10. A fabric comprising a knit structure having a triangular lattice shape that imparts an auxetic property to the fabric.

11. The fabric as in claim 10, wherein said auxetic property is imparted due to rotation of one or more portions of said knit structure, and/or translation of said one or more portions, and/or deformation of said one or more portions.

12. The fabric as in claim 10, wherein said knit structure comprises yarns made of a material selected from the group consisting of natural fibers, synthetic fibers, auxetic fibers, and any combinations thereof.

13. The fabric as in claim 10, wherein said auxetic property comprises a Poisson's ratio equal to zero.

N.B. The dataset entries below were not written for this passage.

(* ===== verification/BallocSpec.v ===== *)
(** * What the block allocator's steps do

    Every shared step of Balloc.v on the abstract store, as changes of the
    superblock and of three blocks: the bitmap's, the descriptor's and the
    inode's. *)

From S2P Require Import Prelude Layout Types Bitmap Crc Super BlockGroup Inode Store.
From S2P Require Import Group Fs FsSpec GroupLaws Balloc.

(** The bitmap's block, for the group whose descriptor is in [b]. *)
Definition bmp_blk (sb : list Z) (g : Z) (b : list Z) : Z :=
  ext4_bg_get_block_bitmap (desc_off sb g) b sb.
Lemma bmp_blk_nonneg sb g b : 0 <= bmp_blk sb g b.
Proof. by apply bg_get32_nonneg. Qed.

(** ** The three accounts *)

Definition sb_moved (sign k : Z) (sb : list Z) : list Z :=
  ext4_sb_set_free_blocks_cnt (u64 (ext4_sb_get_free_blocks_cnt sb + sign * k)) sb.
Definition inode_moved (sb : list Z) (p sign k : Z) (b : list Z) : list Z :=
  let n := u64 (ext4_inode_get_blocks_count sb p b
                - sign * u32 (k * (ext4_sb_get_block_size sb / EXT4_INODE_BLOCK_SIZE))) in
  match ext4_inode_set_blocks_count sb p n b with Ok b' => b' | Err _ => b end.
Definition group_moved (sb : list Z) (p sign k : Z) (b : list Z) : list Z :=
  ext4_bg_set_free_blocks_count p sb (u32 (ext4_bg_get_free_blocks_count p b sb + sign * k)) b.

Definition iref_dirty (ir : inode_ref) : inode_ref :=
  mk_inode_ref (ir_block ir) (ir_off ir) (ir_index ir) true.

Lemma keeps_store_blocks p lo hi huge : keeps (store_blocks p lo hi huge).
Proof.
  intros b. unfold store_blocks, ext4_inode_set_flag, ext4_inode_clear_flag, ext4_inode_set_flags.
  case_match; (split; [by rewrite !blen_wr|intros; repeat apply bytes_ok_wr; done]).
Qed.
Lemma keeps_set_blocks_count sb p n b :
  let b' := match ext4_inode_set_blocks_count sb p n b with Ok b' => b' | Err _ => b end in
  blen b' = blen b /\ (bytes_ok b -> bytes_ok b').
Proof.
  unfold ext4_inode_set_blocks_count, ext4_inode_set_flag, ext4_inode_clear_flag, ext4_inode_set_flags.
  repeat case_match; simplify_eq; split; try done;
    rewrite ?blen_wr; try done; intros; repeat apply bytes_ok_wr; done.
Qed.
Lemma keeps_inode_moved sb p sign k : keeps (inode_moved sb p sign k).
Proof. intros b. apply keeps_set_blocks_count. Qed.
Lemma keeps_group_moved sb p sign k : keeps (group_moved sb p sign k).
Proof. intros b. apply keeps_bg_set16. Qed.
Section BallocSpec.
Context {St : Type} {BS : BlockStore St} {bsz : Z} {BL : BlockStoreLaws St bsz}.
Local Abbreviation fabs := (fabs (bsz := bsz)).
(* ===== verification/Ialloc.v ===== *)
(** * Inode allocation

    Core/lwext4/src/ext4_ialloc.c.  The inode bitmap of a group, its free, directory
    and unused counts, and the superblock's count of free inodes. *)

From S2P Require Import Prelude Layout Types Bitmap Crc Super BlockGroup Store Group Fs.

Section Ialloc.
Context {St : Type} {BS : BlockStore St}.
Local Abbreviation fsys := (fsys St).

(** The inode bitmap does not verify: give everything back and refuse. *)
Definition ialloc_refuse {A} (r : block_group_ref) (blk : Z) : M fsys A :=
  mtry (on_st (bs_set blk));;;
  mtry (ext4_fs_put_block_group_ref r);;;
  mfail EIO.

Definition ialloc_update_bitmap (r : block_group_ref) (blk : Z) (g : list Z -> list Z)
  : M fsys unit :=
  sb <- mget f_sb;;
  store blk g;;;
  bitmap <- data blk;;
  store (br_block r) (ext4_ialloc_set_bitmap_csum sb (br_off r) bitmap);;;
  mtry (on_st (bs_dirty blk));;;
  mok tt.

(** The group is not given back when its bitmap cannot be read. *)
Definition ext4_ialloc_free_inode (index : Z) (is_dir : bool) : M fsys unit :=
  sb <- mget f_sb;;
  r <- ext4_fs_get_block_group_ref (ext4_ialloc_get_bgid_of_inode sb index);;
  bg <- data (br_block r);;
  let blk := ext4_bg_get_inode_bitmap (br_off r) bg sb in
  on_st (bs_get blk);;;
  bitmap <- data blk;;
  bg <- data (br_block r);;
  if negb (ext4_ialloc_verify_bitmap_csum sb (br_off r) bitmap bg) then ialloc_refuse r blk
  else
    ialloc_update_bitmap r blk (fun bm => ext4_bmap_bit_clr bm (ext4_ialloc_inode_to_bgidx sb index));;;
    or_else (on_st (bs_set blk)) (ext4_fs_put_block_group_ref r);;;
    (if is_dir then
       bg <- data (br_block r);;
       store (br_block r) (ext4_bg_set_used_dirs_count (br_off r) sb
         (u32 (ext4_bg_get_used_dirs_count (br_off r) bg sb - 1)))
     else mok tt);;;
    bg <- data (br_block r);;
    store (br_block r) (ext4_bg_set_free_inodes_count (br_off r) sb
      (u32 (ext4_bg_get_free_inodes_count (br_off r) bg sb + 1)));;;
    ext4_fs_put_block_group_ref (br_set_dirty r);;;
    mmod (fun f => f_set_sb (sb_set sb_free_inodes_count
      (u32 (sb_get sb_free_inodes_count (f_sb f) + 1)) (f_sb f)) f).

(** The bit [idx_in_bg] is ours: the counts of the group, the superblock and the
    number of the inode.  [free_inodes], [used_dirs] and [sb_free_inodes] are
    what the call read at its start. *)
Definition ialloc_take (r : block_group_ref) (blk bgid idx_in_bg inodes_in_bg : Z)
    (free_inodes used_dirs sb_free_inodes : Z) (is_dir : bool) : M fsys Z :=
  sb <- mget f_sb;;
  ialloc_update_bitmap r blk (fun bm => ext4_bmap_bit_set bm idx_in_bg);;;
  mtry (on_st (bs_set blk));;;
  store (br_block r) (ext4_bg_set_free_inodes_count (br_off r) sb (u32 (free_inodes - 1)));;;
  (if is_dir
   then store (br_block r) (ext4_bg_set_used_dirs_count (br_off r) sb (u32 (used_dirs + 1)))
   else mok tt);;;
  bg <- data (br_block r);;
  let unused := ext4_bg_get_itable_unused (br_off r) bg sb in
  let free := u32 (inodes_in_bg - unused) in
  (if free <=? idx_in_bg
   then store (br_block r) (ext4_bg_set_itable_unused (br_off r) sb
          (u32 (inodes_in_bg - u32 (idx_in_bg + 1))))
   else mok tt);;;
  ext4_fs_put_block_group_ref (br_set_dirty r);;;
  mmod (fun f => f_set_sb (sb_set sb_free_inodes_count (u32 (sb_free_inodes - 1)) (f_sb f)) f);;;
  mmod (f_set_last bgid);;;
  mok (ext4_ialloc_bgidx_to_inode sb idx_in_bg bgid).

(** [while (bgid <= bg_count)]: groups from the last one used to the end, then
    the ones before it. *)
Fixpoint alloc_inode_loop (fuel : nat) (bgid bg_count : Z) (rewind : bool)
    (sb_free_inodes : Z) (is_dir : bool) : M fsys Z :=
  match fuel with
  | O => mfail ENOSPC
  | S fuel =>
      if bg_count <? bgid then mfail ENOSPC
      else if bgid =? bg_count then
        if rewind then mfail ENOSPC
        else
          last <- mget f_last_inode_bg_id;;
          alloc_inode_loop fuel 0 last true sb_free_inodes is_dir
      else
        sb <- mget f_sb;;
        r <- ext4_fs_get_block_group_ref bgid;;
        bg <- data (br_block r);;
        let free_inodes := ext4_bg_get_free_inodes_count (br_off r) bg sb in
        let used_dirs := ext4_bg_get_used_dirs_count (br_off r) bg sb in
        if 0 <? free_inodes then
          let blk := ext4_bg_get_inode_bitmap (br_off r) bg sb in
          or_else (on_st (bs_get blk)) (ext4_fs_put_block_group_ref r);;;
          bitmap <- data blk;;
          bg <- data (br_block r);;
          if negb (ext4_ialloc_verify_bitmap_csum sb (br_off r) bitmap bg)
          then ialloc_refuse r blk
          else
            let inodes_in_bg := ext4_inodes_in_group_cnt sb bgid in
            match ext4_bmap_bit_find_clr bitmap 0 inodes_in_bg with
            | Err _ =>
                or_else (on_st (bs_set blk)) (ext4_fs_put_block_group_ref r);;;
                ext4_fs_put_block_group_ref r;;;
                alloc_inode_loop fuel (u32 (bgid + 1)) bg_count rewind sb_free_inodes is_dir
            | Ok idx_in_bg =>
                ialloc_take r blk bgid idx_in_bg inodes_in_bg free_inodes used_dirs
                  sb_free_inodes is_dir
            end
        else
          mtry (ext4_fs_put_block_group_ref r);;;
          alloc_inode_loop fuel (u32 (bgid + 1)) bg_count rewind sb_free_inodes is_dir
  end.

(** Every group is looked at once, so the fuel is enough. *)
Definition ext4_ialloc_alloc_inode (is_dir : bool) : M fsys Z :=
  sb <- mget f_sb;;
  bgid <- mget f_last_inode_bg_id;;
  let bg_count := ext4_block_group_cnt sb in
  alloc_inode_loop (Z.to_nat bg_count + 3) bgid bg_count false
    (sb_get sb_free_inodes_count sb) is_dir.
End Ialloc.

14. The fabric as in claim 10, wherein said auxetic property comprises a negative Poisson's ratio.

15. A garment comprising a fabric having a knit structure that imparts an auxetic property to said fabric due to rotation of one or more portions of said knit structure.

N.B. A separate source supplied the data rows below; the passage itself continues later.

(* ===== verification/IallocProps.v ===== *)
(** * Properties of the inode allocator

    The effect of an allocation or of a free read back through the accessors of
    the rest of the driver: the map of used inodes changes by one inode, the
    counts of its group and of the superblock by one, all checksums verify again
    and nothing else changes. *)

From S2P Require Import Prelude Layout Types Bitmap Crc Super BlockGroup Inode Device Bcache CacheSpec CacheProps.
From S2P Require Import Trans Store Group Fs FsSpec GroupLaws Sample Ialloc IallocSpec.

(** ** Inode numbers *)

Record igeometry (sb : list Z) : Prop := {
  ie_ipg : 0 < sb_get sb_inodes_per_group sb;
  ie_groups : 0 < ext4_block_group_cnt sb < 2 ^ 32;
  ie_total : (ext4_block_group_cnt sb - 1) * sb_get sb_inodes_per_group sb
             < sb_get sb_inodes_count sb
             <= ext4_block_group_cnt sb * sb_get sb_inodes_per_group sb;
}.
(** The numbers the volume has inodes for. *)
Definition is_inode (sb : list Z) (ino : Z) : Prop := 1 <= ino <= sb_get sb_inodes_count sb.

Section Numbers.
Context (sb : list Z) (G : igeometry sb).
Local Abbreviation ipg := (sb_get sb_inodes_per_group sb).

Lemma inodes_in_group_bounds g :
  0 <= g < ext4_block_group_cnt sb ->
  ext4_inodes_in_group_cnt sb g = Z.min ipg (sb_get sb_inodes_count sb - g * ipg) /\
  0 < ext4_inodes_in_group_cnt sb g <= ipg.
Proof.
  destruct G as [H1 H2 H3]. intros Hg. sb_range sb_inodes_count sb. sb_range sb_inodes_per_group sb.
  unfold ext4_inodes_in_group_cnt. rewrite (u32_id (ext4_block_group_cnt sb - 1)) by lia.
  destruct (Z.ltb_spec g (ext4_block_group_cnt sb - 1)); [nia|].
  rewrite (u32_id (_ * _)) by nia. rewrite u32_id by nia. nia.
Qed.

Lemma inode_position ino :
  is_inode sb ino ->
  ext4_ialloc_get_bgid_of_inode sb ino = (ino - 1) / ipg /\
  ext4_ialloc_inode_to_bgidx sb ino = (ino - 1) mod ipg /\
  0 <= (ino - 1) / ipg < ext4_block_group_cnt sb.
Proof.
  unfold is_inode. destruct G as [H1 H2 H3]. intros Hi. sb_range sb_inodes_count sb.
  unfold ext4_ialloc_get_bgid_of_inode, ext4_ialloc_inode_to_bgidx. rewrite !u32_id by lia.
  split_and!; [done|done|apply Z.div_pos; lia|apply Z.div_lt_upper_bound; lia].
Qed.

Lemma inode_of_index g i :
  0 <= g < ext4_block_group_cnt sb -> 0 <= i < ext4_inodes_in_group_cnt sb g ->
  let ino := ext4_ialloc_bgidx_to_inode sb i g in
  is_inode sb ino /\ ext4_ialloc_get_bgid_of_inode sb ino = g /\
  ext4_ialloc_inode_to_bgidx sb ino = i.
Proof.
  intros Hg Hi. cbv zeta. destruct (inodes_in_group_bounds g Hg) as [E Hb]. destruct G as [H1 H2 H3].
  sb_range sb_inodes_count sb.
  assert (Eino : ext4_ialloc_bgidx_to_inode sb i g = g * ipg + (i + 1)).
  { unfold ext4_ialloc_bgidx_to_inode. apply u32_id. nia. }
  rewrite Eino. assert (Hin : is_inode sb (g * ipg + (i + 1))) by (unfold is_inode; nia).
  destruct (inode_position _ Hin) as (-> & -> & _). split; [done|].
  replace (g * ipg + (i + 1) - 1) with (i + g * ipg) by lia.
  rewrite Z.div_add, Z.mod_add, Z.div_small, Z.mod_small by lia. lia.
Qed.

Lemma inode_position_inj a b :
  is_inode sb a -> is_inode sb b ->
  ext4_ialloc_get_bgid_of_inode sb a = ext4_ialloc_get_bgid_of_inode sb b ->
  ext4_ialloc_inode_to_bgidx sb a = ext4_ialloc_inode_to_bgidx sb b -> a = b.
Proof.
  intros Ha Hb. destruct (inode_position a Ha) as (-> & -> & _), (inode_position b Hb) as (-> & -> & _).
  intros E1 E2. destruct G as [H1 _ _].
  pose proof (Z.div_mod (a - 1) ipg ltac:(lia)). pose proof (Z.div_mod (b - 1) ipg ltac:(lia)).
  rewrite E1, E2 in *. lia.
Qed.

Lemma inode_index_bound ino : is_inode sb ino -> 0 <= ext4_ialloc_inode_to_bgidx sb ino < ipg.
Proof. intros Hi. destruct (inode_position ino Hi) as (_ & -> & _). apply Z.mod_pos_bound, G. Qed.
End Numbers.

(** ** The effect on one group *)

Definition ino_used (sb : list Z) (c : Z -> list Z) (ino : Z) : bool :=
  let g := ext4_ialloc_get_bgid_of_inode sb ino in
  bit_at (c (imp_blk sb g (c (desc_blk sb g)))) (ext4_ialloc_inode_to_bgidx sb ino).

(** [c'] is [c] with the inode bitmap of group [g] taken through [gf] and its
    descriptor through the setters [l]. *)
Record imoved (sb : list Z) (g : Z) (gf : list Z -> list Z) (l : list bg_op)
    (c c' : Z -> list Z) : Prop := {
  im_bitmap : c' (imp_blk sb g (c (desc_blk sb g))) = gf (c (imp_blk sb g (c (desc_blk sb g))));
  im_desc : bg_abs sb (desc_off sb g) (c' (desc_blk sb g)) =
            fold_left (fun d o => step_bg sb o d) l (bg_abs sb (desc_off sb g) (c (desc_blk sb g)));
  im_desc_out j : 0 <= j -> j < desc_off sb g \/ desc_off sb g + bg_size sb <= j ->
    byte_at (c' (desc_blk sb g)) j = byte_at (c (desc_blk sb g)) j;
  im_bmp_csum : ext4_ialloc_verify_bitmap_csum sb (desc_off sb g)
    (c' (imp_blk sb g (c (desc_blk sb g)))) (c' (desc_blk sb g)) = true;
  im_desc_csum : ext4_fs_verify_bg_csum sb g (desc_off sb g) (c' (desc_blk sb g)) = true;
  im_else x : x <> imp_blk sb g (c (desc_blk sb g)) -> x <> desc_blk sb g -> c' x = c x;
}.

Section OneGroup.
Context (sb : list Z) (bsz g : Z) (gf : list Z -> list Z) (l : list bg_op) (c : Z -> list Z).
Context (DG : desc_geometry sb bsz) (Hg : 0 <= g) (Hlen : forall a, blen (c a) = bsz).
Context (Hl : forallb bg_op_ok l = true).
Local Abbreviation D := (desc_blk sb g).
Local Abbreviation off := (desc_off sb g).
Local Abbreviation B := (imp_blk sb g (c D)).
Context (HBD : B <> D).

Let d1 := ext4_ialloc_set_bitmap_csum sb off (gf (c B)) (c D).
Let d2 := run_bg_ops sb off l d1.

Lemma blen_id1 : blen d1 = bsz.
Proof.
  unfold d1, ext4_ialloc_set_bitmap_csum. rewrite (proj1 (keeps_csum_halves _ _ _ _ _ _)). apply Hlen.
Qed.
Lemma blen_id2 : blen d2 = bsz.
Proof. unfold d2. rewrite (proj1 (keeps_bg_ops _ _ _ _)). apply blen_id1. Qed.

Lemma inode_bits_moved : imoved sb g gf l c (inode_bits_through sb g gf l c).
Proof.
  destruct (desc_off_bound sb bsz g DG Hg) as [Ho1 Ho2].
  pose proof (bg_size_desc sb bsz DG) as Hsz. destruct DG as [_ Hds].
  assert (ED : inode_bits_through sb g gf l c D = seal sb g off d2).
  { unfold inode_bits_through. by rewrite fupd_eq. }
  assert (EB : inode_bits_through sb g gf l c B = gf (c B)).
  { unfold inode_bits_through. by rewrite fupd_ne, fupd_eq. }
  split; rewrite ?ED, ?EB; try done.
  - unfold seal. rewrite bg_abs_wr_checksum by done. unfold d2.
    rewrite bg_ops_abs by (rewrite ?blen_id1; first [done | lia]). f_equal. by apply bg_abs_set_icsum.
  - intros j Hj Ho. rewrite seal_out by done. unfold d2.
    rewrite bg_ops_out by (rewrite ?blen_id1; first [done | lia]).
    apply (set_halves_out bg_inode_bitmap_csum_lo bg_inode_bitmap_csum_hi sb off) with (n := bg_size sb);
      first [done | lia].
  - unfold ext4_ialloc_verify_bitmap_csum.
    rewrite (verify_halves_ext bg_inode_bitmap_csum_lo bg_inode_bitmap_csum_hi sb off _ d1).
    + apply verify_set_halves; try done; [apply ialloc_csum_range|]. rewrite Hlen. lia.
    + unfold seal. rewrite rd_wr_ne by done. by apply rd_bg_ops.
    + unfold seal. rewrite rd_wr_ne by done. by apply rd_bg_ops.
  - apply bg_verify_stored; [done|]. rewrite blen_id2. lia.
  - intros x H1 H2. unfold inode_bits_through. by rewrite !fupd_ne.
Qed.
End OneGroup.

(** ** The map of used inodes *)

(** The numbers of groups and inodes agree ([igeometry]), descriptors have 32 or 64
    bytes, a bitmap has a bit for every inode of its group, and the inode bitmaps and
    descriptors do not overlap.  Whether the bitmaps are initialised is a hypothesis of
    each theorem. *)
Record ilayout (bsz : Z) (sb : list Z) (p : gset Z) (c : Z -> list Z) : Prop := {
  il_geometry : igeometry sb;
  il_desc_geometry : desc_geometry sb bsz;
  il_bits : sb_get sb_inodes_per_group sb <= 8 * bsz;
  il_group g : 0 <= g < ext4_block_group_cnt sb -> igroup_apart sb p c g;
  il_bmp g g' : 0 <= g < ext4_block_group_cnt sb -> 0 <= g' < ext4_block_group_cnt sb -> g <> g' ->
    imp_blk sb g (c (desc_blk sb g)) <> imp_blk sb g' (c (desc_blk sb g'));
  il_bmp_desc g g' : 0 <= g < ext4_block_group_cnt sb -> 0 <= g' < ext4_block_group_cnt sb ->
    imp_blk sb g (c (desc_blk sb g)) <> desc_blk sb g';
  il_desc g g' : 0 <= g < ext4_block_group_cnt sb -> 0 <= g' < ext4_block_group_cnt sb -> g <> g' ->
    desc_blk sb g = desc_blk sb g' -> apart (desc_off sb g) (bg_size sb) (desc_off sb g') (bg_size sb);
}.

Section Map.
Context (bsz : Z) (sb : list Z) (p : gset Z) (g : Z) (gf : list Z -> list Z) (l : list bg_op).
Context (c c' : Z -> list Z).
Context (L : ilayout bsz sb p c) (Hg : 0 <= g < ext4_block_group_cnt sb) (Mv : imoved sb g gf l c c').
Context (Hl : forall d, d_inode_bitmap (fold_left (fun d o => step_bg sb o d) l d) = d_inode_bitmap d).

(** The descriptors of the other groups are what they were. *)
Lemma imoved_desc_other g' :
  0 <= g' < ext4_block_group_cnt sb -> g' <> g ->
  bg_abs sb (desc_off sb g') (c' (desc_blk sb g')) = bg_abs sb (desc_off sb g') (c (desc_blk sb g')).
Proof.
  intros Hg' Hne. apply bg_abs_ext. intros j Hj.
  assert (H0 : 0 <= desc_off sb g') by apply u32_range.
  destruct (Z.eq_dec (desc_blk sb g') (desc_blk sb g)) as [E|E].
  - rewrite E. apply (im_desc_out _ _ _ _ _ _ Mv); [lia|].
    pose proof (il_desc _ _ _ _ L g g' Hg Hg' ltac:(lia) (eq_sym E)) as Ha. unfold apart in Ha. lia.
  - f_equal. apply (im_else _ _ _ _ _ _ Mv); [|done].
    intros Hx. apply (il_bmp_desc _ _ _ _ L g g' Hg Hg'). by rewrite Hx.
Qed.

Lemma imoved_bmp g' :
  0 <= g' < ext4_block_group_cnt sb ->
  imp_blk sb g' (c' (desc_blk sb g')) = imp_blk sb g' (c (desc_blk sb g')).
Proof.
  intros Hg'. change (d_inode_bitmap (bg_abs sb (desc_off sb g') (c' (desc_blk sb g'))) =
                      d_inode_bitmap (bg_abs sb (desc_off sb g') (c (desc_blk sb g')))).
  destruct (Z.eq_dec g' g) as [->|Hne]; [|by rewrite imoved_desc_other].
  rewrite (im_desc _ _ _ _ _ _ Mv). apply Hl.
Qed.

Lemma imoved_used b :
  is_inode sb b ->
  ino_used sb c' b =
  if ext4_ialloc_get_bgid_of_inode sb b =? g
  then bit_at (gf (c (imp_blk sb g (c (desc_blk sb g))))) (ext4_ialloc_inode_to_bgidx sb b)
  else ino_used sb c b.
Proof.
  intros Hb. destruct (inode_position sb (il_geometry _ _ _ _ L) b Hb) as (Eg & _ & Hgb).
  rewrite <- Eg in Hgb. unfold ino_used. set (g' := ext4_ialloc_get_bgid_of_inode sb b) in *.
  rewrite imoved_bmp by done. destruct (Z.eqb_spec g' g) as [->|Hne].
  - by rewrite (im_bitmap _ _ _ _ _ _ Mv).
  - f_equal. apply (im_else _ _ _ _ _ _ Mv); [by apply (il_bmp _ _ _ _ L)|by apply (il_bmp_desc _ _ _ _ L)].
Qed.
End Map.

Lemma alloc_ops_bitmap sb d i cnt is_dir d0 :
  d_inode_bitmap (fold_left (fun d o => step_bg sb o d) (alloc_ops d i cnt is_dir) d0) = d_inode_bitmap d0.
Proof. unfold alloc_ops. by destruct is_dir, (u32 (cnt - d_itable_unused d) <=? i), d0. Qed.
Lemma free_ops_bitmap sb d is_dir d0 :
  d_inode_bitmap (fold_left (fun d o => step_bg sb o d) (free_ops d is_dir) d0) = d_inode_bitmap d0.
Proof. unfold free_ops. by destruct is_dir, d0. Qed.

Section Effect.
Context (bsz : Z) (sb : list Z) (p : gset Z) (c : Z -> list Z) (L : ilayout bsz sb p c).
Context (Hlen : forall a, blen (c a) = bsz).

(** One bit of the bitmap, set or cleared. *)
Lemma inode_bit_map ino gf l (v : bool) :
  is_inode sb ino -> keeps gf -> forallb bg_op_ok l = true ->
  (forall d, d_inode_bitmap (fold_left (fun d o => step_bg sb o d) l d) = d_inode_bitmap d) ->
  let g := ext4_ialloc_get_bgid_of_inode sb ino in
  let i := ext4_ialloc_inode_to_bgidx sb ino in
  (forall bm j, 0 <= i < 8 * blen bm -> 0 <= j -> bit_at (gf bm) j = if i =? j then v else bit_at bm j) ->
  let c' := inode_bits_through sb g gf l c in
  imoved sb g gf l c c' /\
  forall b, is_inode sb b -> ino_used sb c' b = if b =? ino then v else ino_used sb c b.
Proof.
  intros Hi Hk Hl Hb. cbv zeta. intros Hgf. pose proof L as [G DG Hbits Hok _ Hbd _].
  destruct (inode_position sb G ino Hi) as (Eg & _ & Hg). rewrite <- Eg in Hg.
  set (g := ext4_ialloc_get_bgid_of_inode sb ino) in *.
  assert (Mv : imoved sb g gf l c (inode_bits_through sb g gf l c)).
  { apply (inode_bits_moved sb bsz); try done; [lia|by apply Hbd]. }
  split; [done|]. intros b Hbi. rewrite (imoved_used bsz sb p g gf l c _ L Hg Mv Hb b Hbi).
  pose proof (inode_index_bound sb G ino Hi). pose proof (inode_index_bound sb G b Hbi).
  destruct (Z.eqb_spec (ext4_ialloc_get_bgid_of_inode sb b) g) as [Egg|Egg].
  - rewrite Hgf by (rewrite ?Hlen; lia). unfold ino_used. rewrite Egg.
    destruct (Z.eqb_spec (ext4_ialloc_inode_to_bgidx sb ino) (ext4_ialloc_inode_to_bgidx sb b)) as [Ei|Ei].
    + replace (b =? ino) with true; [done|]. symmetry. apply Z.eqb_eq.
      by apply (inode_position_inj sb G).
    + destruct (Z.eqb_spec b ino) as [->|]; done.
  - destruct (Z.eqb_spec b ino) as [->|]; done.
Qed.
End Effect.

16. The garment as in claim 15, wherein the garment comprises a garment selected from the group consisting of a brassiere, a panty, a camisole, a bathing suit, a pair of pantyhose, a leotard, a retention bandage, a support device, a compression bandage, and any combinations thereof.

17. The garment as in claim 15, wherein said knit structure imparts said auxetic property due to deformation of said one or more portions and/or due to translation of said one or more portions.

18. The garment as in claim 15, wherein said knit structure has a geometric shape selected from the group consisting of a re-entrant honeycomb, a star network, a re-entrant rhombic dodecahedron, a triangular lattice, rotating squares, rotating triangles, rotating tetrahedra, a chiral honeycomb, interlocked hexagons, interlocked quadrilaterals, interlocked triangles, and any combinations thereof.

19. The fabric as in claim 15, wherein said auxetic property comprises a Poisson's ratio of zero or less.

20. A garment comprising a fabric with a triangular lattice knit structure that imparts an auxetic property to the fabric.

21. The garment as in claim 20, wherein said knit structure comprises yarns made of a material selected from the group consisting of natural fibers, synthetic fibers, auxetic fibers, and any combinations thereof.

22. The garment as in claim 20, wherein the garment comprises a garment selected from the group consisting of a brassiere, a panty, a camisole, a bathing suit, a pair of pantyhose, a leotard, a retention bandage, a support device, a compression bandage, and any combinations thereof.

23. The garment as in claim 20, wherein said auxetic property is imparted due to rotation of one or more portions of said knit structure, and/or translation of said one or more portions, and/or deformation of said one or more portions.

24. The fabric as in claim 20, wherein said auxetic property comprises a Poisson's ratio of zero or less.